G.H.T – “Voices of the Night” brims with powerful, all-absorbing constructs
G.H.T is a Swedish one man band that started in 1987 and was active for a few years. Then went into a long hiatus until 2020 when the album “Down the Valley of the Shadows” was released. Most of the songs on the album are based on poetry by Edgar Allan Poe, while others have taken inspiration from the Bible. During the summer and autumn 2020, G.H.T recorded a new album, entitled “The Seven Deadly Sins”. The project took inspiration from the seven deadly sins, as well as implemented Bible lyrics. 2021 sees the release of “Voices of the Night”, which was released on May 21st. The album is based upon poems by the famous poet and writer Henry Wadsworth Longfellow.
G.H.T doesn’t simply make albums of music, instead it creates listening experiences. “Voices of the Night” is abrasive, melodic and cinematic. It challenges you, throwing all sorts of aural obstacles in your way.
Their imposing use of synthesizers to create ominous atmospheres around dark brooding song structures will awake something in you. Patchworks of throbbing beats, synthesizers wired to sound as menacing as possible, and underscored by rock and electronic aesthetics is the project’s signature.
There is not a single weak track on the record. Each cut brings something new to the table without ever surrendering to mediocrity or popular tropes. While originality is never a problem, finding a way to deliver something new that’s entertaining, effecting, meaningful and appealing to a broad spectrum of listeners speaks to G.H.T’s wealth of skill.

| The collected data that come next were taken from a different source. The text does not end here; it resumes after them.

Section cache.
Context `{Codec (gmap string string)} `{Codec (list SecretRef)} `{Codec DataEntry} `{Codec ReportEntry}.

(** The loop over the entries of a directory. *)
Fixpoint load_files {A} `{Codec A} `{Keyed A} (p : path) (names : list string) (d : disk)
    (m : gmap string A) : option error * gmap string A :=
  match names with
  | [] => (None, m)
  | n :: names =>
      if negb (HasSuffix n ".json") then load_files p names d m
      else
        match d_files d !! (p ++ [n]) ≫= Unmarshal with
        | None => (Some (EParse (p ++ [n])), m)
        | Some entry => load_files p names d (<[entry_key entry := entry]> m)
        end
  end.

(** A file that may be missing. *)
Definition load_optional {A} `{Codec A} (p : path) (d : disk) : result error (option A) :=
  match d_files d !! p with
  | None => Ok None
  | Some b => match Unmarshal b with None => Err (EParse p) | Some a => Ok (Some a) end
  end.

Definition Load (sc : StateCache) (d : disk) : option error * (StateCache * disk) :=
  let sd := stateDir sc in
  let '(ok1, d) := MkdirAll (Join sd "data") d in
  if negb ok1 then (Some EMkdir, (sc, d)) else
  let '(ok2, d) := MkdirAll (Join sd "report") d in
  if negb ok2 then (Some EMkdir, (sc, d)) else
  match load_optional (A := gmap string string) (Join sd "metadata.json") d with
  | Err e => (Some e, (sc, d))
  | Ok md =>
      let sc := mkCache (sc_dataDir sc) (default (sc_metadata sc) md) (sc_data sc)
                  (sc_secretIndex sc) (sc_reports sc) in
      match load_optional (A := list SecretRef) (Join sd "secrets.json") d with
      | Err e => (Some e, (sc, d))
      | Ok refs =>
          let secrets := match refs with Some l => Some l | None => sc_secretIndex sc end in
          match load_files (A := DataEntry) (Join sd "data") (ReadDir (Join sd "data") d) d ∅ with
          | (Some e, data) =>
              (Some e, (mkCache (sc_dataDir sc) (sc_metadata sc) data secrets (sc_reports sc), d))
          | (None, data) =>
              let '(err, reports) :=
                load_files (A := ReportEntry) (Join sd "report") (ReadDir (Join sd "report") d) d ∅ in
              (err, (mkCache (sc_dataDir sc) (sc_metadata sc) data secrets reports, d))
          end
      end
  end.

(** [f] is the fault of the write to a path; an error is only logged. *)
Definition persistJSON {A} `{Codec A} (f : path -> fault) (p : path) (v : A) (d : disk) : disk :=
  match MarshalIndent v with
  | None => d
  | Some data => (WriteFileAtomic (f p) (Dir p) (Base p) data d).2
  end.

Context (f : path -> fault).

Definition UpdateMetadata (m : gmap string string) (st : StateCache * disk) : StateCache * disk :=
  let '(sc, d) := st in
  (mkCache (sc_dataDir sc) m (sc_data sc) (sc_secretIndex sc) (sc_reports sc),
   persistJSON f (Join (stateDir sc) "metadata.json") m d).

(** The loop over the new entries: the new map, the keys no longer present,
    the disk. *)
Definition store_entries (dataDir : path) (entries : list DataEntry)
    (acc : gmap string DataEntry * gmap string () * disk) : gmap string DataEntry * gmap string () * disk :=
  foldl (fun '(newData, oldKeys, d) e =>
    (<[de_Key e := e]> newData, delete (de_Key e) oldKeys,
     persistJSON f (Join dataDir (json_name (de_Key e))) e d)) acc entries.

Definition UpdateData `{MapOrder} (entries : list DataEntry) (st : StateCache * disk) : StateCache * disk :=
  let '(sc, d) := st in
  let oldKeys := (fun _ => tt) <$> sc_data sc in
  let dataDir := Join (stateDir sc) "data" in
  let '(newData, oldKeys, d) := store_entries dataDir entries (∅, oldKeys, d) in
  let d := foldl (fun d k => Remove (Join dataDir (json_name k)) d) d (range_keys oldKeys) in
  (mkCache (sc_dataDir sc) (sc_metadata sc) newData (sc_secretIndex sc) (sc_reports sc), d).

Definition UpdateSecretIndex (refs : list SecretRef) (st : StateCache * disk) : StateCache * disk :=
  let '(sc, d) := st in
  (mkCache (sc_dataDir sc) (sc_metadata sc) (sc_data sc) (Some refs) (sc_reports sc),
   persistJSON f (Join (stateDir sc) "secrets.json") refs d).

Definition GetMetadata (sc : StateCache) : gmap string string := sc_metadata sc.
Definition GetMetadataKey (sc : StateCache) (key : string) : option string := sc_metadata sc !! key.
Definition GetData (sc : StateCache) : gmap string DataEntry := sc_data sc.
Definition GetDataEntry (sc : StateCache) (key : string) : option DataEntry := sc_data sc !! key.
Definition GetSecretIndex (sc : StateCache) : option (list SecretRef) := sc_secretIndex sc.
Definition GetReports (sc : StateCache) : gmap string ReportEntry := sc_reports sc.
Definition GetReport (sc : StateCache) (key : string) : option ReportEntry := sc_reports sc !! key.

(** The version a put would store, or a conflict. *)
Definition next_version (existing : option ReportEntry) (ifMatch : option Z) : option Z :=
  match existing with
  | Some e =>
      match ifMatch with
      | Some v => if decide (v <> re_Version e) then None else Some (wrap_int (re_Version e + 1))
      | None => Some (wrap_int (re_Version e + 1))
      end
  | None =>
      match ifMatch with
      | Some v => if decide (v <> 0) then None else Some 1
      | None => Some 1
      end
  end.

Definition PutReport (now : Z) (key contentType payload : string) (ifMatch : option Z)
    (st : StateCache * disk) : result error ReportEntry * (StateCache * disk) :=
  let '(sc, d) := st in
  match next_version (sc_reports sc !! key) ifMatch with
  | None => (Err ErrVersionConflict, st)
  | Some version =>
      let entry := mkReportEntry key contentType payload version now in
      (Ok entry,
       (mkCache (sc_dataDir sc) (sc_metadata sc) (sc_data sc) (sc_secretIndex sc)
          (<[key := entry]> (sc_reports sc)),
        persistJSON f (Join (Join (stateDir sc) "report") (json_name key)) entry d))
  end.

Definition DeleteReport (key : string) (st : StateCache * disk) : option error * (StateCache * disk) :=
  let '(sc, d) := st in
  match sc_reports sc !! key with
  | None => (Some ErrNotFound, st)
  | Some _ =>
      (None,
       (mkCache (sc_dataDir sc) (sc_metadata sc) (sc_data sc) (sc_secretIndex sc)
          (delete key (sc_reports sc)),
        Remove (Join (Join (stateDir sc) "report") (json_name key)) d))
  end.

(** ** Event handlers *)

Record NodeStateUpdatePayload := mkStateUpdate {
  nsu_Metadata : gmap string string;
  nsu_Data : list DataEntry
}.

The opening track, “Hymn to the Night”, immediately sets the mood. Slow, dark and mesmerizing, the track crawls along hauntingly, wrapped in a sweeping cinematic soundscape. “In the Churchyard at Cambridge” turns up both the intensity and the melody. The song brims with powerful, all-absorbing constructs. For those that have never heard of G.H.T, this would be a great place to start due to the comprehensive nature of the album.
“Song” maintains the momentum, as G.H.T pushes through the track list, the vocals echoing in mysteriously luscious waves. The synths growl, the basslines roll, and the drums continue to rock steady on “The Day Is Gone”.

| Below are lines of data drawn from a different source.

(* ===== verification/NodeAuth.v ===== *)
(** * Access to the node API (src/internal/nodeapi: auth.go, auth_unix.go,
      socket_perms_linux.go, config.go, and routing and listeners of
      handler.go and server.go)

    The routes of the server, the notification of the syncer from the path of
    a request, the bearer token of the TCP listener, the peer credentials of
    the Unix socket, and which handlers the listeners get.  The user database
    is an interface. *)

From Stdlib Require Import Ascii String.
From stdpp Require Import base strings list gmap pretty.
From S2P Require Import Prelude Base64 Net Types Sse Fs Json Identity.
From S2P Require Registration.
From S2P Require Import Client StateCache NodeApi.

(** ** Configuration (config.go) *)

Record Config := mkConfig {
  nc_SocketPath : string;
  nc_HTTPEnabled : bool;
  nc_HTTPListen : string;
  nc_HTTPTokenFile : string;
  nc_DebouncePeriod : Z;
  nc_ShutdownTimeout : Z;
  nc_DataDir : string;
  nc_SecretAuthEnabled : bool
}.

Definition DefaultSocketPath : string := "/var/run/plexd/api.sock".
Definition DefaultHTTPListen : string := "127.0.0.1:9100".
Definition DefaultDebouncePeriod : Z := 5 * second.
Definition DefaultShutdownTimeout : Z := 5 * second.

Definition ApplyDefaults (c : Config) : Config :=
  mkConfig (if decide (nc_SocketPath c = "") then DefaultSocketPath else nc_SocketPath c)
    (nc_HTTPEnabled c)
    (if decide (nc_HTTPListen c = "") then DefaultHTTPListen else nc_HTTPListen c)
    (nc_HTTPTokenFile c)
    (if decide (nc_DebouncePeriod c = 0) then DefaultDebouncePeriod else nc_DebouncePeriod c)
    (if decide (nc_ShutdownTimeout c = 0) then DefaultShutdownTimeout else nc_ShutdownTimeout c)
    (nc_DataDir c) (nc_SecretAuthEnabled c).

Definition Validate (c : Config) : option string :=
  if decide (nc_DataDir c = "") then Some "nodeapi: config: DataDir is required"
  else if decide (nc_DebouncePeriod c <= 0) then Some "nodeapi: config: DebouncePeriod must be positive"
  else if decide (nc_ShutdownTimeout c <= 0) then Some "nodeapi: config: ShutdownTimeout must be positive"
  else None.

The energy accumulates track after track, loading the levels of “The Witness” and “Wood in the Winter”. Musically, G.H.T bring us something more cinematic. Something more focused on building an expansive soundscape for instruments, samples, and effects to rest alongside the lyrics.
This album is a reminder that G.H.T remains a forward-thinking musician willing to step out on a ledge. Risks are taken, boundaries are pushed, and all the elements of the bands quintessential industrial template remain intact.
“The Tide Rises, The Tide Falls” grinds through its arrangement, which alongside “The Cross of Snow” and “A Psalm of Life” represents the fiercest songs on the album. G.H.T creates a deep-rooted sense of coherence that only adds to the power of the content.
On “Footsteps of Angels” the sound becomes more poignant and less ominous, even though the big beat is still there. Overall, “Voices of the Night” is an essential listen to those wanting to broaden their horizons in the realms of electronic and industrial music. It is an ambitious statement of intent from G.H.T.